## DATA RECORDS
(* ===== verification/OpenSpec.v ===== *)
(** Opening a session: what [ki_open] leaves behind once the drive has sent its
    unsolicited status, and when it never returns. *)

From stdpp Require Import gmap.
From S2P Require Import Prelude Types ListApi Session KtliState Ktli KtliSpec KtliThreads KtliThreadSpec KtliLife.
From S2P Require Import Pdu Keys Ktb Validate ProtoData Proto ProtoSpec Stat Op OpFrame OpSpec OpRequest OpComplete.
From S2P Require Import Sync SyncSpec Getlog GetlogSpec Open.

Section open.
Context {LA : ListApi} {LL : ListLaws} {X : Type} {PG : ProtoGen} {PL : ProtoLaws} (socket_fns : ktli_driver_fns X).

Notation opst := (@opst LA X).
Notation world := (@world LA X).
Notation St w s bl ses pb := (@Opst LA X w (Heap s bl) ses pb).
Implicit Types (w : world) (s : mem).

(** ** The configuration and the session *)

(** The bytes of a C string *)
Definition c_str (b : buffer) : buffer := take (Z.to_nat (strlen b)) b.
Definition config_of (host port hkey : buffer) (usetls id : Z) (sp : ptr) : KtliState.ktli_config :=
  KtliConfig (Some (c_str host)) (Some (c_str port)) id (Some (c_str hkey)) (if usetls =? 0 then 0 else KCFF_TLS) (Some sp).
Definition opening : ksession := Ksession 0 0 klimits0 unset_hdr kstats0.

(** What the transport layer finds: nothing but the configurations and the
    allocator has moved. *)
Definition set_up w w1 (cfg : KtliState.ktli_config) : Prop :=
  malloc_always w1 /\ ktli_up w1 = ktli_up w /\ w_table w1 = w_table w /\ w_helpers w1 = w_helpers w /\
  w_env w1 = w_env w /\ w_pthread w1 = w_pthread w /\ w_tcount w1 = w_tcount w /\ w_kios w1 = w_kios w /\
  w_threads w1 = w_threads w /\ w_configs w1 = <[w_next w := cfg]> (w_configs w).

Lemma fresh_block_run w size :
  malloc_always w -> malloc_ptr size w = Ok (Some (w_next w), set_next_w (Pos.succ (w_next w)) (bump_mcount_w w)).
Proof. intros. apply malloc_ptr_some. by apply malloc_always_ok. Qed.
Lemma strdup_run w b : malloc_always w -> strdup (Some b) w = Ok (Some (c_str b), bump_mcount_w w).
Proof.
  intros Hm. unfold strdup. erewrite bind_Ok by done. cbv beta.
  destruct (Hm (w_mcount w) (strlen b + 1)) as [f Hf]. unfold malloc, mbind, ST_bind. by rewrite Hf.
Qed.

## INSTRUCTIONS FOR THE TASK
Start at the top line of the records and retype them all exactly.

## ANSWER TO THIS EXERCISE
(* ===== verification/OpenSpec.v ===== *)
(** Opening a session: what [ki_open] leaves behind once the drive has sent its
    unsolicited status, and when it never returns. *)

From stdpp Require Import gmap.
From S2P Require Import Prelude Types ListApi Session KtliState Ktli KtliSpec KtliThreads KtliThreadSpec KtliLife.
From S2P Require Import Pdu Keys Ktb Validate ProtoData Proto ProtoSpec Stat Op OpFrame OpSpec OpRequest OpComplete.
From S2P Require Import Sync SyncSpec Getlog GetlogSpec Open.

Section open.
Context {LA : ListApi} {LL : ListLaws} {X : Type} {PG : ProtoGen} {PL : ProtoLaws} (socket_fns : ktli_driver_fns X).

Notation opst := (@opst LA X).
Notation world := (@world LA X).
Notation St w s bl ses pb := (@Opst LA X w (Heap s bl) ses pb).
Implicit Types (w : world) (s : mem).

(** ** The configuration and the session *)

(** The bytes of a C string *)
Definition c_str (b : buffer) : buffer := take (Z.to_nat (strlen b)) b.
Definition config_of (host port hkey : buffer) (usetls id : Z) (sp : ptr) : KtliState.ktli_config :=
  KtliConfig (Some (c_str host)) (Some (c_str port)) id (Some (c_str hkey)) (if usetls =? 0 then 0 else KCFF_TLS) (Some sp).
Definition opening : ksession := Ksession 0 0 klimits0 unset_hdr kstats0.

(** What the transport layer finds: nothing but the configurations and the
    allocator has moved. *)
Definition set_up w w1 (cfg : KtliState.ktli_config) : Prop :=
  malloc_always w1 /\ ktli_up w1 = ktli_up w /\ w_table w1 = w_table w /\ w_helpers w1 = w_helpers w /\
  w_env w1 = w_env w /\ w_pthread w1 = w_pthread w /\ w_tcount w1 = w_tcount w /\ w_kios w1 = w_kios w /\
  w_threads w1 = w_threads w /\ w_configs w1 = <[w_next w := cfg]> (w_configs w).

Lemma fresh_block_run w size :
  malloc_always w -> malloc_ptr size w = Ok (Some (w_next w), set_next_w (Pos.succ (w_next w)) (bump_mcount_w w)).
Proof. intros. apply malloc_ptr_some. by apply malloc_always_ok. Qed.
Lemma strdup_run w b : malloc_always w -> strdup (Some b) w = Ok (Some (c_str b), bump_mcount_w w).
Proof.
  intros Hm. unfold strdup. erewrite bind_Ok by done. cbv beta.
  destruct (Hm (w_mcount w) (strlen b + 1)) as [f Hf]. unfold malloc, mbind, ST_bind. by rewrite Hf.
Qed.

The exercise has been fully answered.